Speculation’s been mounting ahead of next week’s Spring Budget. What can we expect when Jeremy Hunt stands up in the House of Commons next Wednesday to deliver his first Budget?
Despite many Conservative MPs clamouring for tax cuts, this appears unlikely. The message coming out of the Treasury is that Mr Hunt’s determined to stick to his fiscal guns by reducing borrowing, raising taxes and limiting spending, with the reaction of the markets to his predecessor Kwasi Kwateng’s Growth Plan clearly still weighing heavily on his mind.
When added to Mr Hunt’s view that the “best tax cut right now is a cut in inflation” it’s highly likely that measures first announced by the then Chancellor Rishi Sunak in 2021 to freeze many tax band thresholds and allowances will be confirmed. Courtiers recently covered these so-called stealth taxes and how fiscal drag is set to garner billions more for the Treasury’s coffers.

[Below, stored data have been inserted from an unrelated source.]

(** * Finance: transaction query and aggregation

    A shallow embedding of [finance.py]: the SQL query of
    [fetch_transactions], its category filter, and the totals, category
    and per-day aggregation of [index].  Python values are modelled as the
    code has them: [str] as a sequence of Unicode code points, [float] as
    IEEE-754 binary64 (Rocq's primitive floats), exceptions as an error
    result, the request-scoped database as the list of rows of the
    [transactions] table. *)

From Stdlib Require Import ZArith List Bool Lia String Ascii.
From Stdlib Require Import Permutation Sorted.
From Stdlib Require Import PrimFloat SpecFloat FloatOps FloatAxioms.
From stdpp Require Import base list.

Local Open Scope Z_scope.

(** ** Exceptions

    A Python computation either returns or raises.  Only the exception
    classes the modelled code can raise are listed. *)

Inductive exn : Type :=
  | ValueError
  | IndexError
  | IllegalMonthError
  | OverflowError
  | TypeError.

Inductive result (A : Type) : Type :=
  | Ok (a : A)
  | Raise (e : exn).

Arguments Ok {A} a.
Arguments Raise {A} e.

#[global] Instance result_ret : MRet result := fun _ a => Ok a.

#[global] Instance result_bind : MBind result := fun _ _ k m =>
  match m with
  | Ok a => k a
  | Raise e => Raise e
  end.
(** Two dates of the calendar with the same ordinal are the same date. *)
Lemma ymd2ord_injective y m d y' m' d' :
  1 <= y -> 1 <= m <= 12 -> 1 <= d <= _days_in_month y m ->
  1 <= y' -> 1 <= m' <= 12 -> 1 <= d' <= _days_in_month y' m' ->
  _ymd2ord y m d = _ymd2ord y' m' d' ->
  y = y' /\ m = m' /\ d = d'.
Proof.
  intros Hy Hm Hd Hy' Hm' Hd' Heq. unfold _ymd2ord in Heq.
  pose proof (month_span y m Hm) as (H0 & H1 & _).
  pose proof (month_span y' m' Hm') as (H0' & H1' & _).
  pose proof (days_before_year_next y) as Hn.
  pose proof (days_before_year_next y') as Hn'.
  assert (Hyy : y = y').
  { destruct (Z.lt_trichotomy y y') as [Hlt | [Hyy | Hgt]]; [| assumption |].
    - pose proof (days_before_year_mono (y + 1) y' ltac:(lia)). lia.
    - pose proof (days_before_year_mono (y' + 1) y ltac:(lia)). lia. }
  subst y'. split; [reflexivity |].
  assert (Hmm : m = m').
  { destruct (Z.lt_trichotomy m m') as [Hlt | [Hmm | Hgt]]; [| assumption |].
    - pose proof (days_before_month_lt y m m' ltac:(lia) Hlt ltac:(lia)). lia.
    - pose proof (days_before_month_lt y m' m ltac:(lia) Hgt ltac:(lia)). lia. }
  subst m'. split; [reflexivity | lia].
Qed.

(** [_ord2ymd] takes the ordinal of a date back to the date. *)
Lemma ord2ymd_ymd2ord d :
  check_fields d = true ->
  _ord2ymd (toordinal d) = (year d, month d, day d).
Proof.
  intros Hc. pose proof (toordinal_bounds d Hc) as Hord.
  apply check_fields_iff in Hc. destruct Hc as (Hy & Hm & Hd & _).
  pose proof (ord2ymd_spec (toordinal d) Hord) as Hspec.
  destruct (_ord2ymd (toordinal d)) as [[y' m'] d'].
  destruct Hspec as (Hy' & Hm' & Hd' & Hback).
  unfold toordinal in Hback.
  destruct (ymd2ord_injective y' m' d' (year d) (month d) (day d))
    as (-> & -> & ->); try assumption; try lia.
  reflexivity.
Qed.
(** * Chef Compadre: the conversation orchestration layer

    A shallow embedding of [api/conversation_consolidated.js] and the
    properties its specification states about it.

    Conventions of the embedding.
    - A JavaScript string is the list of its UTF-16 code units ([str]).
    - The calls to the external collaborators (the hosted datastore, the
      generative model, the clock, [JSON.parse], the error console) are the
      events of a finite interaction tree ([prog]); a property that holds
      "whatever the collaborators answer" is a property of every run of the
      tree.
    - The process-wide [conversationHistory] map is threaded explicitly.
    - [console.log] lines are left out, [console.warn] and
      [console.error] are events. One [console.log] line can throw while
      its argument is computed ([text.substring] on a text that is not a
      string): that is part of [endpoint].
    - Letter case follows the Unicode character database (lower-case
      mappings, the special mapping of U+0130, the final sigma); numbers
      are doubles that hold an integer, rounded and printed as such. *)

From Stdlib Require Import String Ascii NArith ZArith Lia List Bool.
From Stdlib Require Import DecimalString.
From stdpp Require Import base option list gmap.
(** * final.py: product loading and series / attribute filtering

    A shallow embedding of [load_products] and [filter_products] of
    [final.py], together with the part of the Python runtime those two
    functions touch.

    Conventions of the embedding:
    - a Python [str] is the [string] of its UTF-8 bytes; substring search
      and whitespace stripping on well-formed UTF-8 agree with the same
      operations on code points;
    - a Python [float] is a binary64 primitive float;
    - a Python [int] is a [Z];
    - the values that [json.load] builds are trees ([value]); dictionaries
      are never written by the program and are kept as values, lists are
      appended to and live in a store of list objects addressed by location;
    - an exception is an explicit outcome. *)

From Stdlib Require Import ZArith Floats DecimalString Ascii.
From stdpp Require Import gmap strings list.

Set Warnings "-register-all".
Open Scope Z_scope.

(** ** Python values *)

Inductive value :=
| VNone
| VBool (b : bool)
| VInt (z : Z)
| VFloat (f : float)
| VStr (s : string)
| VList (l : list value)
| VDict (d : gmap string value).

(** The bounds of a range slider arrive as Python numbers. *)
Inductive number :=
| NInt (z : Z)
| NFloat (f : float).

(** Exceptions the modelled code can meet. [Stuck] is not a Python exception:
    it marks a run of the model that reads a location holding no object, or a
    loop that outlives the bound the model gives it. *)
Inductive exn :=
| AttributeError
| TypeError
| ValueError
| OverflowError
| Stuck.

Inductive outcome (A : Type) :=
| Ok (a : A)
| Raise (e : exn).
Arguments Ok {A} a.
Arguments Raise {A} e.

#[global] Instance outcome_ret : MRet outcome := λ A a, Ok a.
#[global] Instance outcome_fmap : FMap outcome := λ A B f o,
  match o with
  | Ok a => Ok (f a)
  | Raise e => Raise e
  end.
#[global] Instance outcome_bind : MBind outcome := λ A B f o,
  match o with
  | Ok a => f a
  | Raise e => Raise e
  end.

(** ** Strings *)

Definition nl : string := String (ascii_of_nat 10) EmptyString.

(** Truth value of a [str]: non-empty. *)
Definition str_truthy (s : string) : bool :=
  match s with
  | EmptyString => false
  | String _ _ => true
  end.

(** [q in s] on strings: [q] occurs in [s] as a contiguous run. *)
Fixpoint contains (q s : string) : bool :=
  String.prefix q s ||
  match s with
  | EmptyString => false
  | String _ s' => contains q s'
  end.

(** [q] occurs in [s]: some text, then [q], then some text. *)
Definition occurs (q s : string) : Prop := ∃ a b, s = a +:+ q +:+ b.

(** [str(n)] for an [int]. *)
Definition dec (z : Z) : string := NilZero.string_of_int (Z.to_int z).

(** The characters [str.strip()] removes, each as its UTF-8 encoding:
    U+0009..U+000D, U+001C..U+001F, U+0020, U+0085, U+00A0, U+1680,
    U+2000..U+200A, U+2028, U+2029, U+202F, U+205F, U+3000. *)
Definition bytes (l : list nat) : string :=
  String.string_of_list_ascii (ascii_of_nat <$> l).

Definition whitespace : list string :=
  bytes <$>
  [ [9]; [10]; [11]; [12]; [13]; [28]; [29]; [30]; [31]; [32];
    [194; 133]; [194; 160]; [225; 154; 128];
    [226; 128; 128]; [226; 128; 129]; [226; 128; 130]; [226; 128; 131];
    [226; 128; 132]; [226; 128; 133]; [226; 128; 134]; [226; 128; 135];
    [226; 128; 136]; [226; 128; 137]; [226; 128; 138];
    [226; 128; 168]; [226; 128; 169]; [226; 128; 175];
    [226; 129; 159]; [227; 128; 128] ]%nat.

Fixpoint drop_str (n : nat) (s : string) : string :=
  match n, s with
  | S n', String _ s' => drop_str n' s'
  | _, _ => s
  end.

(** One leading character of the table removed, when there is one. *)
Fixpoint drop_leading (table : list string) (s : string) : option string :=
  match table with
  | [] => None
  | w :: table' =>
      if String.prefix w s then Some (drop_str (String.length w) s)
      else drop_leading table' s
  end.

Fixpoint lstrip_upto (n : nat) (table : list string) (s : string) : string :=
  match n with
  | O => s
  | S n' =>
      match drop_leading table s with
      | Some s' => lstrip_upto n' table s'
      | None => s
      end
  end.

Definition lstrip (s : string) : string :=
  lstrip_upto (String.length s) whitespace s.

Definition rstrip (s : string) : string :=
  String.rev
    (lstrip_upto (String.length s) (String.rev <$> whitespace) (String.rev s)).

(** [s.strip()] *)
Definition strip (s : string) : string := rstrip (lstrip s).

(** ** Numbers *)

(** [float(n)] for an [int]: the nearest binary64, ties to even;
    [OverflowError] beyond the finite range. *)
Definition float_of_int (z : Z) : outcome float :=
  let f := SF2Prim (binary_normalize prec emax z 0 false) in
  if PrimFloat.is_infinity f then Raise OverflowError else Ok f.

(** An [int] against a [float], compared exactly as Python does; [None] for
    a NaN. *)
Definition compare_int_float (z : Z) (x : float) : option comparison :=
  match Prim2SF x with
  | S754_nan => None
  | S754_infinity neg => Some (if neg then Gt else Lt)
  | S754_zero _ => Some (z ?= 0)
  | S754_finite neg m e =>
      let v := if neg then Z.neg m else Z.pos m in
      Some (if 0 <=? e then z ?= v * 2 ^ e else z * 2 ^ (- e) ?= v)
  end.

(** [lo <= x] for a bound [lo] and a float [x]. *)
Definition le_number_float (lo : number) (x : float) : bool :=
  match lo with
  | NFloat f => PrimFloat.leb f x
  | NInt z =>
      match compare_int_float z x with
      | Some Lt | Some Eq => true
      | Some Gt | None => false
      end
  end.

(** [x <= hi] for a float [x] and a bound [hi]. *)
Definition le_float_number (x : float) (hi : number) : bool :=
  match hi with
  | NFloat f => PrimFloat.leb x f
  | NInt z =>
      match compare_int_float z x with
      | Some Gt | Some Eq => true
      | Some Lt | None => false
      end
  end.

(** The chained comparison [lo <= x <= hi]. *)
Definition within (lo : number) (x : float) (hi : number) : bool :=
  le_number_float lo x && le_float_number x hi.

(** ** Built-ins left to the interpreter

    Three built-ins are taken as they come from the interpreter: the parser
    behind [float(s)] for a [str] ([None] where it raises [ValueError]), the
    [repr] of a float, and the [repr] of a list or a dictionary. *)
Class Builtins := {
  float_of_str : string → option float;
  float_repr : float → string;
  container_repr : value → string;
}.

Section Coercions.
Context `{Builtins}.

(** [float(v)] *)
Definition py_float (v : value) : outcome float :=
  match v with
  | VFloat f => Ok f
  | VInt z => float_of_int z
  | VBool b => Ok (if b then 1%float else 0%float)
  | VStr s =>
      match float_of_str s with
      | Some f => Ok f
      | None => Raise ValueError
      end
  | VNone | VList _ | VDict _ => Raise TypeError
  end.

(** [str(v)], which is also what an f-string field [{v}] shows. For a list
    or a dictionary it is the text [str] returns when it returns one: on a
    value nested beyond what the interpreter's recursion allows [str] raises
    [RecursionError], and that case has no counterpart here. The theorems
    that assert that a call raises nothing are stated for records whose
    fields read by the program hold scalars ([plain] below), where [str]
    always returns. *)
Definition py_str (v : value) : string :=
  match v with
  | VStr s => s
  | VNone => "None"
  | VBool b => if b then "True" else "False"
  | VInt z => dec z
  | VFloat f => float_repr f
  | VList _ | VDict _ => container_repr v
  end.

(** A value that stands for no number: [null], a list, a dictionary, or a
    text that [float] rejects. *)
Definition non_numeric (v : value) : bool :=
  match v with
  | VNone | VList _ | VDict _ => true
  | VStr s =>
      match float_of_str s with
      | Some _ => false
      | None => true
      end
  | VBool _ | VInt _ | VFloat _ => false
  end.
End Coercions.

(** A record is a dictionary. *)
Definition is_record (p : value) : bool :=
  match p with
  | VDict _ => true
  | _ => false
  end.

(** A JSON scalar: [null], [true], [false], a number or a text. *)
Definition scalar (v : value) : bool :=
  match v with
  | VList _ | VDict _ => false
  | VNone | VBool _ | VInt _ | VFloat _ | VStr _ => true
  end.

(** The keys [filter_products] reads. *)
Definition read_keys : list string :=
  ["series"; "model"; "watt"; "cct"; "beam"; "lumen"; "price"].

(** A record whose fields under these keys, where present, hold scalars. *)
Definition plain (d : gmap string value) : bool :=
  forallb (λ key, match d !! key with
                  | Some v => scalar v
                  | None => true
                  end) read_keys.

(** An item whose fields, if it is a record, are plain; nothing is asked
    of an item that is not a record. *)
Definition plain_item (p : value) : bool :=
  match p with
  | VDict d => plain d
  | _ => true
  end.

(** [p.get(key, dflt)]: the stored value when the key is present, [dflt]
    when it is absent; only a dictionary has the method. *)
Definition dict_get (p : value) (key : string) (dflt : value) : outcome value :=
  match p with
  | VDict d =>
      match d !! key with
      | Some v => Ok v
      | None => Ok dflt
      end
  | _ => Raise AttributeError
  end.

(** ** The store of list objects *)

(** A list object is addressed by its position in the store; a new object
    takes the next free position. *)
Abbreviation loc := nat (only parsing).
Abbreviation heap := (list (list value)) (only parsing).

(** A computation reads and writes the store and ends in a value or in an
    exception; the store is kept in both cases. *)
Definition M (A : Type) : Type := heap → outcome A * heap.

#[global] Instance M_ret : MRet M := λ A a h, (Ok a, h).
#[global] Instance M_bind : MBind M := λ A B f m h,
  match m h with
  | (Ok a, h') => f a h'
  | (Raise e, h') => (Raise e, h')
  end.

(** A computation that touches no list object. *)
Definition lift {A} (o : outcome A) : M A := λ h, (o, h).

(** A list display [[x1, ..., xn]], a slice or a comprehension: a new object. *)
Definition new_list (xs : list value) : M loc :=
  λ h, (Ok (length h), h ++ [xs]).

(** The items of the list at [l], as they are now. *)
Definition items (l : loc) : M (list value) :=
  λ h, match h !! l with
       | Some xs => (Ok xs, h)
       | None => (Raise Stuck, h)
       end.

(** [l.append(v)]: the object at [l] changes in place. *)
Definition append (l : loc) (v : value) : M unit :=
  λ h, match h !! l with
       | Some xs => (Ok (), <[l := xs ++ [v]]> h)
       | None => (Raise Stuck, h)
       end.

(** [for p in l: body]. The iterator holds the list and an index and reads
    the list afresh at every step, so it sees what the body appends. [n]
    bounds the number of steps. *)
Fixpoint iterate (n : nat) (l : loc) (i : nat) (body : value → M unit) : M unit :=
  xs ← items l;
  match xs !! i with
  | None => mret ()
  | Some p =>
      match n with
      | O => lift (Raise Stuck)
      | S n' => body p;; iterate n' l (S i) body
      end
  end.

Definition for_in (l : loc) (body : value → M unit) : M unit :=
  xs ← items l;
  iterate (length xs) l 0 body.

(** Truth value of a list: non-empty. *)
Definition list_truthy (xs : list value) : bool :=
  match xs with
  | [] => false
  | _ :: _ => true
  end.

(** [xs[:k]] *)
Definition slice_to {A} (xs : list A) (k : Z) : list A :=
  if 0 <=? k then take (Z.to_nat k) xs
  else take (length xs - Z.to_nat (- k)) xs.

(** [sep.join(xs)]: every item has to be a [str]. *)
Fixpoint join (sep : string) (xs : list value) : outcome string :=
  match xs with
  | [] => Ok EmptyString
  | [VStr s] => Ok s
  | VStr s :: rest => t ← join sep rest; Ok (s +:+ sep +:+ t)
  | _ :: _ => Raise TypeError
  end.

(** ** What a loop collects

    Each loop of the program walks one list and appends to another. What a
    step appends depends on the item alone: [g p] is the items appended for
    [p], or the exception the step ends in. [collect g xs] is what a walk
    over [xs] appends, and the exception that stops it, if any. *)
Fixpoint collect (g : value → outcome (list value)) (xs : list value)
  : list value * option exn :=
  match xs with
  | [] => ([], None)
  | p :: xs' =>
      match g p with
      | Raise e => ([], Some e)
      | Ok ys => let '(zs, r) := collect g xs' in (ys ++ zs, r)
      end
  end.

Definition appends (t : loc) (g : value → outcome (list value))
    (body : value → M unit) : Prop :=
  ∀ p (h : heap) acc, h !! t = Some acc →
    body p h =
    match g p with
    | Ok ys => (Ok (), <[t := acc ++ ys]> h)
    | Raise e => (Raise e, h)
    end.

Definition ended (r : option exn) : outcome unit :=
  match r with
  | None => Ok ()
  | Some e => Raise e
  end.

(** ** [load_products] *)

(** What the loader finds at [DATA_FILE]: whether [os.path.exists] holds,
    and what opening the file and [json.load] give, a value or an exception
    with its text. *)
Record file_system := {
  path_exists : bool;
  read_json : value + string;
}.

Definition load_products (DATA_FILE : string) (fs : file_system) : list value * string :=
  if negb (path_exists fs) then
    ([], "❌ 找不到 " +:+ DATA_FILE +:+ "，請先確認檔案存在。")
  else
    match read_json fs with
    | inl data =>
        match data with
        | VList items => (items, "✅ 已載入 " +:+ dec (Z.of_nat (length items)) +:+ " 筆資料。")
        | _ => ([], "❌ 檔案格式錯誤：最外層應為陣列(list)。")
        end
    | inr e => ([], "❌ 載入失敗：" +:+ e)
    end.
(** * Expression parser and evaluator (parser.py, evaluator.py)

    A shallow embedding of the tokenizer, the syntax validator, the
    Shunting-Yard converter and the postfix evaluator, followed by the
    properties of the specification that concern them.

    Conventions of the embedding.
    - A Python [str] whose code points are below 256 is a [string]: the
      character [c] is the code point [nat_of_ascii c], so that a string is
      read as Latin-1 and not as UTF-8.  The character classes
      [str.isdigit], [str.isalpha], [str.isalnum] and the conversions
      [str.lower], [repr] and [float] are those of Python on these code
      points; texts with a code point above 255 are outside the embedding.
    - A Python [float] is an IEEE binary64 number, [spec_float] at precision
      53 and maximal exponent 1024, with the operations of [SpecFloat].
    - A [while] loop whose trip count is bounded by the length of its input
      is a [Fixpoint] on a fuel argument; the entry point supplies the bound
      and [tokenize_loop_fuel] shows that any larger fuel gives the same
      result.
    - A raised exception is the [inl] side of a sum. *)

From Stdlib Require Import ZArith List String Ascii Bool Arith Lia.
From Stdlib Require Import Permutation DecimalString SpecFloat.
Import ListNotations.

Local Open Scope string_scope.
Local Open Scope list_scope.

(** ** Python strings *)

Module PyStr.

(** [a <= n <= b] *)
Definition between (a n b : nat) : bool := ((a <=? n) && (n <=? b))%nat.

(** [c.isdecimal()]: the digits [0] to [9]. *)
Definition isdecimal (c : ascii) : bool := between 48 (nat_of_ascii c) 57.

(** [c.isdigit()]: the decimal digits and the superscripts two, three and
    one (U+00B2, U+00B3, U+00B9). *)
Definition isdigit (c : ascii) : bool :=
  let n := nat_of_ascii c in
  between 48 n 57 || between 178 n 179 || (n =? 185)%nat.

(** [c.isnumeric()]: the digits and the fractions U+00BC to U+00BE. *)
Definition isnumeric (c : ascii) : bool :=
  isdigit c || between 188 (nat_of_ascii c) 190.

(** [c.isalpha()]: the letters of Basic Latin and of Latin-1 Supplement
    (U+00AA, U+00B5, U+00BA, U+00C0 to U+00FF without the signs U+00D7 and
    U+00F7). *)
Definition isalpha (c : ascii) : bool :=
  let n := nat_of_ascii c in
  between 65 n 90 || between 97 n 122
  || (n =? 170)%nat || (n =? 181)%nat || (n =? 186)%nat
  || between 192 n 214 || between 216 n 246 || between 248 n 255.

(** [c.isalnum()] *)
Definition isalnum (c : ascii) : bool :=
  isalpha c || isdecimal c || isdigit c || isnumeric c.

(** [c.lower()] on one character. *)
Definition lower (c : ascii) : ascii :=
  let n := nat_of_ascii c in
  if between 65 n 90 || between 192 n 214 || between 216 n 222
  then ascii_of_nat (n + 32) else c.

(** [c.isprintable()] *)
Definition isprintable (c : ascii) : bool :=
  let n := nat_of_ascii c in
  negb (between 0 n 31 || between 127 n 160 || (n =? 173)%nat).

(** [c in s] for a one-character string [c]. *)
Fixpoint char_in (c : ascii) (s : string) : bool :=
  match s with
  | EmptyString => false
  | String d s' => Ascii.eqb c d || char_in c s'
  end.

(** [s[n:]] *)
Fixpoint drop (n : nat) (s : string) : string :=
  match n, s with
  | O, _ => s
  | S n', String _ s' => drop n' s'
  | S _, EmptyString => EmptyString
  end.

(** [s.replace(' ', '')] *)
Fixpoint remove_spaces (s : string) : string :=
  match s with
  | EmptyString => EmptyString
  | String c s' =>
      if Ascii.eqb c " " then remove_spaces s' else String c (remove_spaces s')
  end.

(** [x in xs] for a collection of strings. *)
Definition mem (x : string) (xs : list string) : bool :=
  existsb (String.eqb x) xs.

(** [d.get(k)] on a dictionary kept as an association list. *)
Fixpoint lookup {A : Type} (k : string) (d : list (string * A)) : option A :=
  match d with
  | [] => None
  | (k', v) :: d' => if String.eqb k k' then Some v else lookup k d'
  end.

(** [str(n)] for a non-negative integer. *)
Definition of_nat (n : nat) : string :=
  NilEmpty.string_of_uint (Nat.to_uint n).
(** *** Destruction *)

Definition LveSwapChain_dtor : M unit :=
  views ← gets swapChainImageViews;
  for_each views (λ imageView, destroyImageView imageView);;
  modify (set_swapChainImageViews []);;
  sc ← gets swapChain;
  (if decide (sc ≠ VK_NULL_HANDLE)
   then destroySwapchainKHR sc;; modify (set_swapChain VK_NULL_HANDLE)
   else mret ());;
  size ← gets (λ s, length (depthImages s));
  for_range size (λ i,
    view ← vec_read depthImageViews i;
    destroyImageView view;;
    image ← vec_read depthImages i;
    destroyImage image;;
    memory ← vec_read depthImageMemorys i;
    freeMemory memory);;
  framebuffers ← gets swapChainFramebuffers;
  for_each framebuffers (λ framebuffer, destroyFramebuffer framebuffer);;
  rp ← gets renderPass;
  destroyRenderPass rp;;
  for_range (N.to_nat MAX_FRAMES_IN_FLIGHT) (λ i,
    finished ← vec_read renderFinishedSemaphores i;
    destroySemaphore finished;;
    available ← vec_read imageAvailableSemaphores i;
    destroySemaphore available;;
    fence ← vec_read inFlightFences i;
    destroyFence fence).
(** * LumixEngine scene components: animation controllers and ragdolls

    A shallow embedding of the parts of
    [src/animation/animation_scene.cpp] and [src/physics/physics_scene.cpp]
    that carry the controller runtime, the event-stream drain, the animable
    jobs and the script-facing controller API, the ragdoll bone tree and
    its serialization, the SDK byte streams, the collision layers, the
    character controllers and the queued forces, together with the
    properties established about them.

    Conventions.  A C++ pointer is an [option]: [None] is [nullptr].  Code
    that can dereference a null pointer, index outside an array or hit an
    [ASSERT] returns in an error monad whose failures name what went wrong.
    A [float] is carried as its 32-bit pattern and never computed on. *)

From stdpp Require Import gmap list.
From Stdlib Require Import ZArith Lia.
From Stdlib.Strings Require Import Byte.

Local Open Scope Z_scope.

(** ** Faults and the result type *)

Inductive Fault : Type :=
  | NullDeref        (* [p->f] with [p == nullptr] *)
  | OutOfBounds      (* indexing outside a C array or an [Array<T>] *)
  | AssertFailed     (* [ASSERT(false)] and failed [ASSERT]s *)
  | BlobOverrun      (* reading an [InputBlob] past its size *)
  | NoSuchComponent  (* [AssociativeArray::get] on an absent key *)
  | OutOfFuel.       (* the model's recursion bound was too small *)

Inductive Res (A : Type) : Type :=
  | Ok (a : A)
  | Err (f : Fault).
Arguments Ok {A} a.
Arguments Err {A} f.

#[global] Instance Res_ret : MRet Res := fun _ a => Ok a.
#[global] Instance Res_bind : MBind Res := fun _ _ k m =>
  match m with
  | Ok a => k a
  | Err f => Err f
  end.

Definition of_option {A} (f : Fault) (o : option A) : Res A :=
  match o with
  | Some a => Ok a
  | None => Err f
  end.

(** ** Raw bytes, as [OutputBlob::write] lays values out (little endian) *)

Definition byte_of_Z (z : Z) : byte :=
  match Byte.of_N (Z.to_N (z mod 256)) with
  | Some b => b
  | None => x00
  end.

Definition Z_of_byte (b : byte) : Z := Z.of_N (Byte.to_N b).

Fixpoint le_bytes (n : nat) (z : Z) : list byte :=
  match n with
  | O => []
  | S n' => byte_of_Z z :: le_bytes n' (z / 256)
  end.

Other previously announced tax measures we can expect to see confirmed are the reduction in the Capital Gains Tax personal allowance, from £12,300 to £6,000 from April 6, and the halving of the dividend allowance to £1,000.
It’s likely that these measures will be confirmed, despite the public finances being in a healthier position than previously forecast, with £30bn more fiscal headroom, including a £5.4bn surplus in January alone.
If tax cuts are off the table at least for now, what else might be included?
With a shortage of workers holding back the economy and contributing to the UK’s dismal record on productivity, Mr Hunt has given some clues that he wants to make it more attractive for older people to return to the workforce. One option might be to raise the pension lifetime allowance (LTA) for pension contributions from its current level of £1,073,100. This is the level above which additional contributions normally attract a tax charge. Freezing the LTA rather than raising it in line with CPI inflation can lead to people paying significantly more in tax.
Giving credence to the idea that this could be in the Budget, were remarks made by the Chancellor in a speech at Bloomberg in January when he said, “I say: ‘Britain needs you’ and we will look at the conditions necessary to make work worth your while……”
It’s argued that freezing the Pension LTA is putting off older people, especially high earners on final salary pension schemes such as medics in the NHS, from working or returning to work.
For consistency, the Chancellor might announce a similar uplift in the annual allowance, which is currently £40,000.
Money Purchase Annual Allowance
In the same vein, there could be changes to the Money Purchase Annual Allowance (MPAA). Currently, as soon as someone flexibly accesses their private pension, which they can from the age of 55, the amount they can save tax-free into their pension pot is limited to £4,000 per annum.
Those in favour of raising the MPAA say that by limiting the amount people can save into their pensions, this not only reduces their retirement income but disincentivises them from returning to work. The counter-argument against raising the MPAA is that people who’ve accessed their pension have already benefitted from tax relief and they shouldn’t be able to benefit a second time.
There have been calls from within the financial services sector for the Chancellor to raise the MPAA from its current level of £4,000 to £10,000. Although an improvement, this would still not be especially generous, as this was the MPAA’s original level when it was first introduced in 2016/17.
How effective raising the Pension LTA and the MPAA would be in persuading older people back into work is open to question. New research by Phoenix Insights, part of FTSE 100 savings and retirement business Phoenix Group, found that of the 900,000 people aged 50-64, who have left the UK workforce since the start of the pandemic, those that opted for early retirement who make up just over half, have average wealth of almost £1.25m. This suggests that despite the rising cost of living, increasing these allowances might not be sufficient on its own to get them off the golf course and back into the office. Against that, recent Labour Force Survey data suggested a possible reversal in this trend.
Any measures to incentivise work must be seen in the context of a rise in the age at which people are allowed to make withdrawals from their private pension, which is set to increase from 55 to 57 in April 2028. There is also speculation that rises in the state pension age could be brought in earlier than previously planned.
Other possible measures
Another measure being mooted as a possibility is the removal of the effective 62% tax rate on earnings between £100,000 and £125,000, an anomaly brought about by the gradual removal of the personal allowance.
Support for domestic energy bills look certain to feature. With the government’s Energy Price Guarantee, which caps energy costs for households due to increase from £2,500 to £3,000 on 1 April, it’s widely expected that as result of savings to the Treasury of approximately £11bn from falling gas prices, existing levels of support for households will continue for three months beyond the original April deadline. If this turns out to be the case, it’ll be a welcome bit of good news in what’s expected to be an uncompromising Budget, from a Chancellor who seems determined to put rebuilding the country’s finances and restoring its reputation for competent economic management at the top of his priorities.